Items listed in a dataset
(** X22: the colour of a node type.  A type that contains [Collector]
    is shown in the collector colour, whatever else it is; the result is
    never anything but one of the seven colours, except for a type that
    is the name of a member of [Object.prototype], for which the lookup in
    the table finds no colour; the Rewrite node gets the Rewrite colour and
    a collector without a name the collector colour. *)
Theorem getTypeColor_palette (ty : string) :
  (forall stem rest,
     ty = stem +:+ "Collector" +:+ rest -> getTypeColor ty = Some "#F2959B") /\
  (getTypeColor ty = None <-> In ty object_prototype_names) /\
  (forall c, getTypeColor ty = Some c ->
             In c ["#F2959B"; "#FFE0B2"; "#D1C4E9"; "#B2DFDB"; "#FFF9C4"; "#C8E6C9";
                   "#E0E7EF"]) /\
  (forall total r, getTypeColor (type (rewrite_node total r)) = Some "#C8E6C9") /\
  (forall total c i p,
     cp_name c = None ->
     getTypeColor (type (transformCollector total c i p)) = Some "#F2959B").
Proof.
  split; [|split; [|split; [|split]]].
  - intros stem rest ->. unfold getTypeColor.
    now rewrite (includes_append stem "Collector" rest eq_refl).
  - split.
    + unfold getTypeColor. destruct (includes ty "Collector"); [discriminate|].
      destruct (find _ colors); [discriminate|].
      destruct (existsb (String.eqb ty) object_prototype_names) eqn:E; [|discriminate].
      intros _. apply existsb_exists in E as (x & Hx & E).
      apply String.eqb_eq in E. now subst x.
    + intros H. cbn [object_prototype_names In] in H.
      repeat (destruct H as [<- | H]; [reflexivity|]). contradiction.
  - intros c. unfold getTypeColor. destruct (includes ty "Collector").
    { intros [= <-]. now left. }
    destruct (find _ colors) as [entry|] eqn:Hfind.
    + intros [= <-]. apply find_some in Hfind as [Hin _].
      cbn [colors In] in Hin.
      repeat (destruct Hin as [<- | Hin]; [in_list|]). contradiction.
    + destruct (existsb _ _); [discriminate|]. intros [= <-]. in_list.
  - reflexivity.
  - intros total c i p Hname. destruct c as [nm r t b ch]. cbn in Hname. subst nm.
    reflexivity.
Qed.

WHAT YOU ARE ASKED TO DO: All lines from the one containing "[= <-]. in_list." to the last line above should be reproduced exactly, and no other lines should be given.

TASK SOLUTION:
    + destruct (existsb _ _); [discriminate|]. intros [= <-]. in_list.
  - reflexivity.
  - intros total c i p Hname. destruct c as [nm r t b ch]. cbn in Hname. subst nm.
    reflexivity.
Qed.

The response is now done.